*** Opening of Dataset extract ***
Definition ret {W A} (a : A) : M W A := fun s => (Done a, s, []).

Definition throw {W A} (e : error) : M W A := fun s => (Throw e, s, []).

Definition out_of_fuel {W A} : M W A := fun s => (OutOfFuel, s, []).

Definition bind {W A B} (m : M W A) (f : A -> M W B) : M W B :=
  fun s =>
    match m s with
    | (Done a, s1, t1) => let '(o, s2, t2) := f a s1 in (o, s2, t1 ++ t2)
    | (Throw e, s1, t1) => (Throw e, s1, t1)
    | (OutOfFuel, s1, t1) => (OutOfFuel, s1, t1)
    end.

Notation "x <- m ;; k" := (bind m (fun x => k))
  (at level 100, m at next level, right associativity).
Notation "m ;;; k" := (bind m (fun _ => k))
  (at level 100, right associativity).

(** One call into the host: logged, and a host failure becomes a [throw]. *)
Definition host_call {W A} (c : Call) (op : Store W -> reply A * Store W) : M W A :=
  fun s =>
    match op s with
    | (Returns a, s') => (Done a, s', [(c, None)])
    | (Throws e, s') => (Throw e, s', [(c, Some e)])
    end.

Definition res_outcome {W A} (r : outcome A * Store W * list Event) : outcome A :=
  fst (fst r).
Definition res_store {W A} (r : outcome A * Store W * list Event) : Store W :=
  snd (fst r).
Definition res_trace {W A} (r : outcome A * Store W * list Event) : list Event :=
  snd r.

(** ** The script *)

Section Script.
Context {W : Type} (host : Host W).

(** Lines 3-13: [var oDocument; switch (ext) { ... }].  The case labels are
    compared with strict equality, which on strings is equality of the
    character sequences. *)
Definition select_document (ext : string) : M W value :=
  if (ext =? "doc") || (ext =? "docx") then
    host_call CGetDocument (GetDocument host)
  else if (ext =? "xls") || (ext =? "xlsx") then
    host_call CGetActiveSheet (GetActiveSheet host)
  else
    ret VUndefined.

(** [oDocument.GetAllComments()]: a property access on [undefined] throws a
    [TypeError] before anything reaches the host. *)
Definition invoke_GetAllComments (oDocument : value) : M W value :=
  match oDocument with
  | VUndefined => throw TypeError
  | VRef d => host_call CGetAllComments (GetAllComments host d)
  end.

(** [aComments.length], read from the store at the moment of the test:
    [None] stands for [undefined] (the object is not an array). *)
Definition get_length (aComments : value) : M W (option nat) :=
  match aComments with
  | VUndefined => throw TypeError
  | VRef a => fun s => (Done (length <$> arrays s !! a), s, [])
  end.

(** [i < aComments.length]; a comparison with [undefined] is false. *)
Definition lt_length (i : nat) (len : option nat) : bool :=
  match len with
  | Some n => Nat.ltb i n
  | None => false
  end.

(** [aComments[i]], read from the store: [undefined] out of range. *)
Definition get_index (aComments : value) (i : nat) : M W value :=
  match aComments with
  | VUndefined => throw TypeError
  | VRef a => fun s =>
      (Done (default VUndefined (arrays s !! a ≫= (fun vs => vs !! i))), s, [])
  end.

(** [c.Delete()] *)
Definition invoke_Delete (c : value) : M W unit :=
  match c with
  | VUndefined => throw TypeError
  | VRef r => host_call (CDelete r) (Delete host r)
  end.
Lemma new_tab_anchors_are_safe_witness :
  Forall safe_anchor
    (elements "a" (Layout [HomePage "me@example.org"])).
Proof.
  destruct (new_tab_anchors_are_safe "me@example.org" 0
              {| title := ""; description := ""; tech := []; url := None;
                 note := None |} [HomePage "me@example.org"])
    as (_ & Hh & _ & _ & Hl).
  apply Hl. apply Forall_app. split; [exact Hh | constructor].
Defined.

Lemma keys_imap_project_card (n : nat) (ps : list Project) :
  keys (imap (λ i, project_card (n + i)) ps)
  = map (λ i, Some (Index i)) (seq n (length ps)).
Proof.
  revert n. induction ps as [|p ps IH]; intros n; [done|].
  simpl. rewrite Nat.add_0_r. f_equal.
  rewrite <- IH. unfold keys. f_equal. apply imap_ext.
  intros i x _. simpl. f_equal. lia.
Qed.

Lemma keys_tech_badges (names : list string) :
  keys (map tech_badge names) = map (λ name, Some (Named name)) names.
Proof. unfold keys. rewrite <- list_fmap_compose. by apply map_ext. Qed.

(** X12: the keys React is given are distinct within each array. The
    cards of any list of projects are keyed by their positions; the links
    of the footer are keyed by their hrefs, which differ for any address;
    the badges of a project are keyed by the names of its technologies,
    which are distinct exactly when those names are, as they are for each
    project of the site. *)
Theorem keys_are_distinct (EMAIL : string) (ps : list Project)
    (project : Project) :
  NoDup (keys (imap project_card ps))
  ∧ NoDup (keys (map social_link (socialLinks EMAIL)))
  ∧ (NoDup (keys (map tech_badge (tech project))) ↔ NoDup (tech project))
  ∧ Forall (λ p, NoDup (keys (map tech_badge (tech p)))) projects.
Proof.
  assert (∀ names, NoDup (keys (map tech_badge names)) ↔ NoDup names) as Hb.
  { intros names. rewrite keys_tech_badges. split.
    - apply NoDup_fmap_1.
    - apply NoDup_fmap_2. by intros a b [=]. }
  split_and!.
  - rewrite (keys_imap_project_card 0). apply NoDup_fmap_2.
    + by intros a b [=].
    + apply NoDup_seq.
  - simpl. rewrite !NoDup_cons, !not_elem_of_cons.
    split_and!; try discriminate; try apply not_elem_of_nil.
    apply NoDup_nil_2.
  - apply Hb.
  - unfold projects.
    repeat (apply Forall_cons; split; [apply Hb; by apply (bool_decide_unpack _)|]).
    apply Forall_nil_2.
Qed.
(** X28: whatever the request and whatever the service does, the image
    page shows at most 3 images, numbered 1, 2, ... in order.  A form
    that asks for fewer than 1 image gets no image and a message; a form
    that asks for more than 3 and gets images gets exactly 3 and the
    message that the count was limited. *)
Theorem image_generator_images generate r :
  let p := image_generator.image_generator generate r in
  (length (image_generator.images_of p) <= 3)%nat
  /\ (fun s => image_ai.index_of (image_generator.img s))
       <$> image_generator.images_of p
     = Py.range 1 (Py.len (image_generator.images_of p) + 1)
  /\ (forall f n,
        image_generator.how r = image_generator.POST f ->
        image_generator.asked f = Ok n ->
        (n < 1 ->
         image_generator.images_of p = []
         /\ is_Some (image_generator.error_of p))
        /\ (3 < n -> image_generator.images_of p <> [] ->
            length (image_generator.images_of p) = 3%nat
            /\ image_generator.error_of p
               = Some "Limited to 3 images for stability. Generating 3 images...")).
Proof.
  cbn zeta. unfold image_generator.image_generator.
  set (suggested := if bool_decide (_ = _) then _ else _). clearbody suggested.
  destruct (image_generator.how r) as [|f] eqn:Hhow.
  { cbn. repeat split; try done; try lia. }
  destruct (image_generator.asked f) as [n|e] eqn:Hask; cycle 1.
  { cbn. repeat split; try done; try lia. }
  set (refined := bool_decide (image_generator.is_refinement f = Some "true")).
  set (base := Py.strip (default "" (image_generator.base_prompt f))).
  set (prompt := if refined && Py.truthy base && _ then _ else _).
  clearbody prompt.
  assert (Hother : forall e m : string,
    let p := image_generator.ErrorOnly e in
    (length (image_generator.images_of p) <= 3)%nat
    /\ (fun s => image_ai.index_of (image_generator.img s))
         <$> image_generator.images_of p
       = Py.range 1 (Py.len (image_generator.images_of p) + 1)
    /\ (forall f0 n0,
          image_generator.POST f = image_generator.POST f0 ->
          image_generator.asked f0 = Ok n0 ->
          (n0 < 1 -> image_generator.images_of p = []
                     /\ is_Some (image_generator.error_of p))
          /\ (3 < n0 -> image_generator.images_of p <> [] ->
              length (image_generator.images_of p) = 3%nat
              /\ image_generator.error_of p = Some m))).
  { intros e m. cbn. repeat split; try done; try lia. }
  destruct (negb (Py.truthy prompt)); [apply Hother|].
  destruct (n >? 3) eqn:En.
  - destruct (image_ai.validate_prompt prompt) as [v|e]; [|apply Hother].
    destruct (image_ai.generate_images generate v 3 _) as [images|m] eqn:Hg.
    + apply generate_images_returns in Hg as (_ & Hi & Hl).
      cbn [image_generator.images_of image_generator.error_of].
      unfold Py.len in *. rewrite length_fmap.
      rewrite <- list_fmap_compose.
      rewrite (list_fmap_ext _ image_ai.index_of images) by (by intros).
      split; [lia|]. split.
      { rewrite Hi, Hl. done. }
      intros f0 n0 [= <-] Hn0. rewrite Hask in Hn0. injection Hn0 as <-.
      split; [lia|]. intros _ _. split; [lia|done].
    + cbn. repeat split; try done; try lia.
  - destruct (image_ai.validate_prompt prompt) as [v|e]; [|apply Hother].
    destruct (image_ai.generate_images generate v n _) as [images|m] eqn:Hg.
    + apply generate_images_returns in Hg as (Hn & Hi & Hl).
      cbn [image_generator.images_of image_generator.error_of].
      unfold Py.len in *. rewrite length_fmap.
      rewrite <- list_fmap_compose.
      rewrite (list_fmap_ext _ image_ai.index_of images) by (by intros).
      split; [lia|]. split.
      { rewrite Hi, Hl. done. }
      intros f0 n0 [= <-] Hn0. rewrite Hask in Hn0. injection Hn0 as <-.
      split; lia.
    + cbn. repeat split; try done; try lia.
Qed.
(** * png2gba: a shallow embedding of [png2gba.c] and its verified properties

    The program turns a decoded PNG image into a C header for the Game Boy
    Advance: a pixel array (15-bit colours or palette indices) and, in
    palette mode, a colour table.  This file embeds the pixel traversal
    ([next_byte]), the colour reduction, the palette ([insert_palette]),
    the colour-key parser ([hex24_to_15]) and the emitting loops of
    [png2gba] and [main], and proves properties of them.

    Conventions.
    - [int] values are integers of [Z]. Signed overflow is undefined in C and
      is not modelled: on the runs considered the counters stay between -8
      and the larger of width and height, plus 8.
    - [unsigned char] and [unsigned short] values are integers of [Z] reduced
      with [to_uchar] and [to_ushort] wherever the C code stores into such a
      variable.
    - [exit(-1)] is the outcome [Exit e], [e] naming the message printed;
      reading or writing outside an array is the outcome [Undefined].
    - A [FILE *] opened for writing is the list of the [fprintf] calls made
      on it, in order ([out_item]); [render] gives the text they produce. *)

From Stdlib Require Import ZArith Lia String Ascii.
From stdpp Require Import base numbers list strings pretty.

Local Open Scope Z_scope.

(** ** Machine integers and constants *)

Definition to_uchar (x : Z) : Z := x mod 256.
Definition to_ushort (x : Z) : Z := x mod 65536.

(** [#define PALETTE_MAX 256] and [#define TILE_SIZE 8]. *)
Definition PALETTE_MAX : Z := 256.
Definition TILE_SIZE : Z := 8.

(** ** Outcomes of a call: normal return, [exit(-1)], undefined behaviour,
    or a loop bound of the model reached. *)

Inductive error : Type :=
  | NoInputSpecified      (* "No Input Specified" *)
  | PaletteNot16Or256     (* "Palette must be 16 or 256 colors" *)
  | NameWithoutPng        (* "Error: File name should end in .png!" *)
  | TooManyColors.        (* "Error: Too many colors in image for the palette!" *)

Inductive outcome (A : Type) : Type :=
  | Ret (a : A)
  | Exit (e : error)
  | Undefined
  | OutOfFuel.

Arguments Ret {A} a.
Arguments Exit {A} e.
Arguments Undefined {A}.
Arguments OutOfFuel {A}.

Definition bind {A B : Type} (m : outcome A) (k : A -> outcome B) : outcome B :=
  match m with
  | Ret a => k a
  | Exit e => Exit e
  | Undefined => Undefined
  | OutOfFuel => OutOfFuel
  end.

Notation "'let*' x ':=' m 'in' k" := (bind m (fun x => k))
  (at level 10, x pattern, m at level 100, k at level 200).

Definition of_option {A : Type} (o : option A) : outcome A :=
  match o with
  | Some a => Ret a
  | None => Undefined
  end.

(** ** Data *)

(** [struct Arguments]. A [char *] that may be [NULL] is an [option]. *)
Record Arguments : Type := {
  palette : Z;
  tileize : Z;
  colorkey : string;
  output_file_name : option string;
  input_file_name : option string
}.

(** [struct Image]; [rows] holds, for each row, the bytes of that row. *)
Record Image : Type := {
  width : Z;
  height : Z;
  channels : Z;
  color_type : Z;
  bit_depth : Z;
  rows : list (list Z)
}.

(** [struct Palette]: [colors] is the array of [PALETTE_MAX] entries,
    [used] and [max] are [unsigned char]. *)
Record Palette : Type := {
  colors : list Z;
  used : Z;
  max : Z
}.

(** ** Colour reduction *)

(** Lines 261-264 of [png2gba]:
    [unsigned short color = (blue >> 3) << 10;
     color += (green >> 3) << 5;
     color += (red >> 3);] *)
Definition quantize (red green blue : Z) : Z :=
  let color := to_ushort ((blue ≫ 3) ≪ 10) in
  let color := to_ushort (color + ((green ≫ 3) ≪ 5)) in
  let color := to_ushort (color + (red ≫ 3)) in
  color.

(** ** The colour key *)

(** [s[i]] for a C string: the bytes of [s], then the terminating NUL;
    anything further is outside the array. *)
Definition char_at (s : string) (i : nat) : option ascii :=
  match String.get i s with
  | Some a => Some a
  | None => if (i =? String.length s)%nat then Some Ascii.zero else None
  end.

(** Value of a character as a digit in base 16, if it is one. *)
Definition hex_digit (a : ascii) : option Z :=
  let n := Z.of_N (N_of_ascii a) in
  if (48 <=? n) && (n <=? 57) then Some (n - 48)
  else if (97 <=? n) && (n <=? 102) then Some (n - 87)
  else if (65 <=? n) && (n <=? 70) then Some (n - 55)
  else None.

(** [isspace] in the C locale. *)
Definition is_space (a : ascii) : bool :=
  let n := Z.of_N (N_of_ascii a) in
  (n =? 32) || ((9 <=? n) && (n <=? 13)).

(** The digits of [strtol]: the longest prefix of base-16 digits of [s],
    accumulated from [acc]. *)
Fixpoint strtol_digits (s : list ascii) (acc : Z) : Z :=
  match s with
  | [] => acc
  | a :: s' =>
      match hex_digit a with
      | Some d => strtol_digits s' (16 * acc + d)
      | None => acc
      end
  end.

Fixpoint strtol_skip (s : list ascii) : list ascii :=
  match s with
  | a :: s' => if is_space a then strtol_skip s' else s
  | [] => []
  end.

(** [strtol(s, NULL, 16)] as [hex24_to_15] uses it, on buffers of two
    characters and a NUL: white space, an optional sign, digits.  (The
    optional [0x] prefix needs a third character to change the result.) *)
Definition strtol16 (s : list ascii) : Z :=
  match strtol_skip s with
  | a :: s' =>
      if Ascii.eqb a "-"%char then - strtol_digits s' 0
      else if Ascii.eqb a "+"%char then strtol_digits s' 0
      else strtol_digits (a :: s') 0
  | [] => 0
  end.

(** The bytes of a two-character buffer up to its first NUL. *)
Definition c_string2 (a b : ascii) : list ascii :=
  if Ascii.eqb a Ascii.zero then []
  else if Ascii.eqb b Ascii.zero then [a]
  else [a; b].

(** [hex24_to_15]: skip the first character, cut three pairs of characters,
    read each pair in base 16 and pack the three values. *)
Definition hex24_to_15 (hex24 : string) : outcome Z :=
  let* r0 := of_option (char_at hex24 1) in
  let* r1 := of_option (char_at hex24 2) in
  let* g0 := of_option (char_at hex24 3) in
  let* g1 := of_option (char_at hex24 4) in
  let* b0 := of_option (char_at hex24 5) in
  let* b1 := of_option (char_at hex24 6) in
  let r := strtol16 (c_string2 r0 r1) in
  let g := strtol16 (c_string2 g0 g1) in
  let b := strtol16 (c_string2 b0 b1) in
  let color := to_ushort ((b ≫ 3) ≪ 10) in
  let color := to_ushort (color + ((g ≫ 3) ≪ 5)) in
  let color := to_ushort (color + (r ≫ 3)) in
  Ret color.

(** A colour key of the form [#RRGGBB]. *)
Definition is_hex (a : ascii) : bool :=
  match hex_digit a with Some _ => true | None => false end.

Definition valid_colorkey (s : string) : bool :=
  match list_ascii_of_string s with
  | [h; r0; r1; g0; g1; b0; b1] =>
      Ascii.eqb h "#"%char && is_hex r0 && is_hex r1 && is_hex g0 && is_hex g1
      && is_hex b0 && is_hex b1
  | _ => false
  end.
*** Close of Dataset extract ***
#### Directions
Word for word, please print every line from the beginning of the records to the line bearing "fst (fst r).", counting both ends and stopping there.

#### Solved exercise
Definition ret {W A} (a : A) : M W A := fun s => (Done a, s, []).

Definition throw {W A} (e : error) : M W A := fun s => (Throw e, s, []).

Definition out_of_fuel {W A} : M W A := fun s => (OutOfFuel, s, []).

Definition bind {W A B} (m : M W A) (f : A -> M W B) : M W B :=
  fun s =>
    match m s with
    | (Done a, s1, t1) => let '(o, s2, t2) := f a s1 in (o, s2, t1 ++ t2)
    | (Throw e, s1, t1) => (Throw e, s1, t1)
    | (OutOfFuel, s1, t1) => (OutOfFuel, s1, t1)
    end.

Notation "x <- m ;; k" := (bind m (fun x => k))
  (at level 100, m at next level, right associativity).
Notation "m ;;; k" := (bind m (fun _ => k))
  (at level 100, right associativity).

(** One call into the host: logged, and a host failure becomes a [throw]. *)
Definition host_call {W A} (c : Call) (op : Store W -> reply A * Store W) : M W A :=
  fun s =>
    match op s with
    | (Returns a, s') => (Done a, s', [(c, None)])
    | (Throws e, s') => (Throw e, s', [(c, Some e)])
    end.

Definition res_outcome {W A} (r : outcome A * Store W * list Event) : outcome A :=
  fst (fst r).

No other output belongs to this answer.